A primeira prolonga-se além do tempo, ele entra na segunda pelo celular, a primeira termina, ele engata numa terceira enquanto a segunda perde-se numa espiral de relatórios e urgências inadiáveis, não sai para almoçar e nem para ir ao banheiro. A mulher, entretida com os filhos faz jantar para os pequenos, dá banho em cada um e dorme exausta com os dois, na cama.
Dia seguinte acorda tarde, vai até a dispensa, porta trancada, vozes variadas, ela imagina que o conge segue em nova rodada com o pessoal da matriz, ou com a equipe de vendas, cuida da casa, entretém-se com as crianças, faz almoço, janta, limpa cocô até que, oito da noite, decide voltar à dispensa, bate na porta, ouve vozes, busca a cópia da chave, não encontra, tenta arrombar inutilmente, grita, chora esperneia, não consegue chamar ninguém por força do isolamento e passa a noite em claro.

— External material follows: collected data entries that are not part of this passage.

(** What the socket thread does when it has lost the connection: nothing changes the
    subscriptions meanwhile, which are read first here. *)
Definition reestablish (tls_status gzip_status : bool) (now currentTimeMillis currentTimeMark : Z) (file_opens : bool)
  (getaddrinfo : option (list Z) -> option (list Z) -> option (list Z)) (rand : nat -> nat) (connects connects_again : Z -> bool)
  : M connection unit :=
  c <-- get;;
  views <-- read_subscriptions (subscriptions_order (ctx_subscriptions (cn_context c)));;
  on cn_net set_cn_net (dx_reestablish_connection calloc_ok mbsrtowcs dx_send t tls_status gzip_status now currentTimeMillis
    currentTimeMark views file_opens getaddrinfo rand connects connects_again).

(** ** Subscriptions *)

Definition dx_close_subscription (subscription : dxf_subscription_t) : M connection unit :=
  valid_subscription subscription (fun s =>
    dx_get_subscription_connection subscription;;;
    events <-- types_of subscription;;
    symbols <-- symbols_of subscription;;
    subscr_flags <-- flags_of subscription;;
    time <-- time_of subscription;;
    sources <-- source_of s;;
    dx_unsubscribe sources symbols (i32 events) subscr_flags time;;;
    on_context (dx_close_event_subscription subscription)).
Definition dxf_close_subscription : dxf_subscription_t -> M connection unit := dx_close_subscription.

(** [dx_init_codec] fills in the tables of the symbol codec once, see
    [SymbolCodec.init_tables]; [out] tells that the pointer to the result is not null. *)
Definition dxf_create_subscription_impl (event_types subscr_flags time : Z) (out : bool) : M connection addr :=
  if negb out then dx_set_error_code dx_ec_invalid_func_param
  else on_context (dx_create_event_subscription new_ok alloc (u32 event_types) subscr_flags time).
Definition DEFAULT_SUBSCRIPTION_TIME : Z := 0.
Definition dxf_create_subscription (event_types : Z) : bool -> M connection addr :=
  dxf_create_subscription_impl event_types 0 DEFAULT_SUBSCRIPTION_TIME.
Definition dxf_create_subscription_with_flags (event_types subscr_flags : Z) : bool -> M connection addr :=
  dxf_create_subscription_impl event_types subscr_flags DEFAULT_SUBSCRIPTION_TIME.
Definition dxf_create_subscription_timed (event_types time : Z) : bool -> M connection addr :=
  dxf_create_subscription_impl event_types dx_esf_time_series time.
Definition dxf_create_subscription_timed_with_flags (event_types time subscr_flags : Z) : bool -> M connection addr :=
  dxf_create_subscription_impl event_types (Z.lor dx_esf_time_series subscr_flags) time.

(** ** Symbols *)

Definition dxf_clear_symbols (subscription : dxf_subscription_t) : M connection unit :=
  valid_subscription subscription (fun s =>
    symbols <-- symbols_of subscription;;
    dx_get_subscription_connection subscription;;;
    events <-- types_of subscription;;
    subscr_flags <-- flags_of subscription;;
    time <-- time_of subscription;;
    sources <-- source_of s;;
    dx_unsubscribe sources symbols (i32 events) subscr_flags time;;;
    on_context (dx_remove_symbols subscription symbols);;;
    if IS_FLAG_SET subscr_flags dx_esf_wildcard
    then on_context (dx_set_event_subscription_flags subscription (Z.lxor subscr_flags dx_esf_wildcard))
    else ret tt).

(** The array of the symbols with their number; the elements behind the array are
    not there to be read. *)
Definition symbol_array {A} (subscription : dxf_subscription_t) (symbols : option (list (option (list Z)))) (symbol_count : Z)
  (k : addr -> list (option (list Z)) -> M connection A) : M connection A :=
  match subscription, symbols with
  | Some s, Some l =>
      if symbol_count <? 0 then dx_set_error_code dx_ec_invalid_func_param
      else if zlen l <? symbol_count then undefined
      else k s (take (Z.to_nat symbol_count) l)
  | _, _ => dx_set_error_code dx_ec_invalid_func_param
  end.

Definition dxf_add_symbols (subscription : dxf_subscription_t) (symbols : option (list (option (list Z)))) (symbol_count : Z)
  : M connection unit :=
  symbol_array subscription symbols symbol_count (fun s symbols =>
    if symbol_count =? 0 then ret tt
    else
      dx_get_subscription_connection subscription;;;
      events <-- types_of subscription;;
      subscr_flags <-- flags_of subscription;;
      if IS_FLAG_SET subscr_flags dx_esf_wildcard then ret tt
      else
        found_wildcard <-- of_option (search_wildcard symbols);;
        subscr <--
          (if (found_wildcard : bool) then
             dxf_clear_symbols subscription;;;
             ret ([Some wildcard], Z.lxor subscr_flags dx_esf_wildcard)
           else ret (symbols, subscr_flags));;
        time <-- time_of subscription;;
        on_context (dx_add_symbols create_ok subscription subscr.1);;;
        load_and_subscribe (source_of s) subscr.1 (i32 events) subscr.2 time).
Definition dxf_add_symbol (subscription : dxf_subscription_t) (symbol : option (list Z)) : M connection unit :=
  dxf_add_symbols subscription (Some [symbol]) 1.

Definition dxf_remove_symbols (subscription : dxf_subscription_t) (symbols : option (list (option (list Z)))) (symbol_count : Z)
  : M connection unit :=
  symbol_array subscription symbols symbol_count (fun s symbols =>
    current_symbol_count <-- on_context (dx_get_event_subscription_symbols_count subscription true);;
    if (current_symbol_count =? 0)%nat then ret tt
    else
      found_wildcard <-- of_option (search_wildcard symbols);;
      if (found_wildcard : bool) then dxf_clear_symbols subscription
      else
        dx_get_subscription_connection subscription;;;
        events <-- types_of subscription;;
        subscr_flags <-- flags_of subscription;;
        if IS_FLAG_SET subscr_flags dx_esf_wildcard then ret tt
        else
          time <-- time_of subscription;;
          sources <-- source_of s;;
          dx_unsubscribe sources symbols (i32 events) subscr_flags time;;;
          on_context (dx_remove_symbols subscription symbols)).
Definition dxf_remove_symbol (subscription : dxf_subscription_t) (symbol : option (list Z)) : M connection unit :=
  dxf_remove_symbols subscription (Some [symbol]) 1.

Definition dxf_get_symbols (subscription : dxf_subscription_t) (out : bool) : M connection (list (option (list Z)) * Z) :=
  valid_subscription subscription (fun _ =>
    if negb out then dx_set_error_code dx_ec_invalid_func_param
    else symbols <-- symbols_of subscription;; ret (symbols, i32 (zlen symbols))).

Definition dxf_set_symbols (subscription : dxf_subscription_t) (symbols : option (list (option (list Z)))) (symbol_count : Z)
  : M connection unit :=
  symbol_array subscription symbols symbol_count (fun _ _ =>
    dxf_clear_symbols subscription;;;
    dxf_add_symbols subscription symbols symbol_count).

(** The symbols of candles ([Candle.c]); the buffer is one of the stack. *)
Definition candle_symbol (candle_attributes : option dx_candle_attributes_data_t) (buffer : list Z) : M connection (list Z) :=
  fun c => match dx_candle_symbol_to_string calloc_ok candle_attributes buffer with
           | Ok symbol _ => Ok symbol c | Err e _ => Err e c | UB => UB end.
Definition dxf_add_candle_symbol (buffer : list Z) (subscription : dxf_subscription_t)
  (candle_attributes : option dx_candle_attributes_data_t) : M connection unit :=
  candle_symbol <-- candle_symbol candle_attributes buffer;; dxf_add_symbol subscription (Some candle_symbol).
Definition dxf_remove_candle_symbol (buffer : list Z) (subscription : dxf_subscription_t)
  (candle_attributes : option dx_candle_attributes_data_t) : M connection unit :=
  candle_symbol <-- candle_symbol candle_attributes buffer;; dxf_remove_symbol subscription (Some candle_symbol).

(** ** Listeners and what a subscription is *)

Definition with_listener (subscription : dxf_subscription_t) (event_listener : Z) (m : M EventSubscriptionConnectionContext unit)
  : M connection unit :=
  valid_subscription subscription (fun _ =>
    if event_listener =? 0 then dx_set_error_code dx_ec_invalid_func_param else on_context m).
Definition dxf_attach_event_listener (subscription : dxf_subscription_t) (event_listener user_data : Z) : M connection unit :=
  with_listener subscription event_listener (dx_add_listener subscription event_listener user_data).
Definition dxf_detach_event_listener (subscription : dxf_subscription_t) (event_listener : Z) : M connection unit :=
  with_listener subscription event_listener (dx_remove_listener subscription event_listener).
Definition dxf_attach_event_listener_v2 (subscription : dxf_subscription_t) (event_listener user_data : Z) : M connection unit :=
  with_listener subscription event_listener (dx_add_listener_v2 subscription event_listener user_data).
Definition dxf_detach_event_listener_v2 (subscription : dxf_subscription_t) (event_listener : Z) : M connection unit :=
  with_listener subscription event_listener (dx_remove_listener_v2 subscription event_listener).

Definition dxf_get_subscription_event_types (subscription : dxf_subscription_t) (out : bool) : M connection Z :=
  valid_subscription subscription (fun _ =>
    if negb out then dx_set_error_code dx_ec_invalid_func_param
    else events <-- types_of subscription;; ret (i32 events)).

Definition dxf_get_last_event (event_type : Z) (symbol : list Z) (out : bool) : M connection (option dxf_event_data_t) :=
  if negb out then dx_set_error_code dx_ec_invalid_func_param
  else on_context (dx_get_last_symbol_event symbol event_type out).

Dorme na manhã do terceiro dia, enquanto as crianças pintam e bordam pela sala, quartos e cozinha. Ninguém se machuca. Resolve chamar o cunhado, desconfia que o marido teve algum treco no meio do trabalho – covid não pode ser, não é tão rápido assim – e caiu em cima do computador. Chega cunhado com um pé de cabra e máscara, arromba a porta e não há ninguém no recinto. Olham por todo lado, ele não podia ter se jogado pela janela basculante – é muito pequena – e ficam sem saber o que fazer.
De repente, do fundo da tela do computador, Zoom ligado, ouvem um fio de voz ao longe:
– Ajuda!! Pelamordedeus! Me tirem daqui, rápido, vai acabar, vai acabar…
Puf! A bateria chega ao fim, a tela escurece, o computador desliga.
Nunca mais volta. Ninguém tem seu login e senha.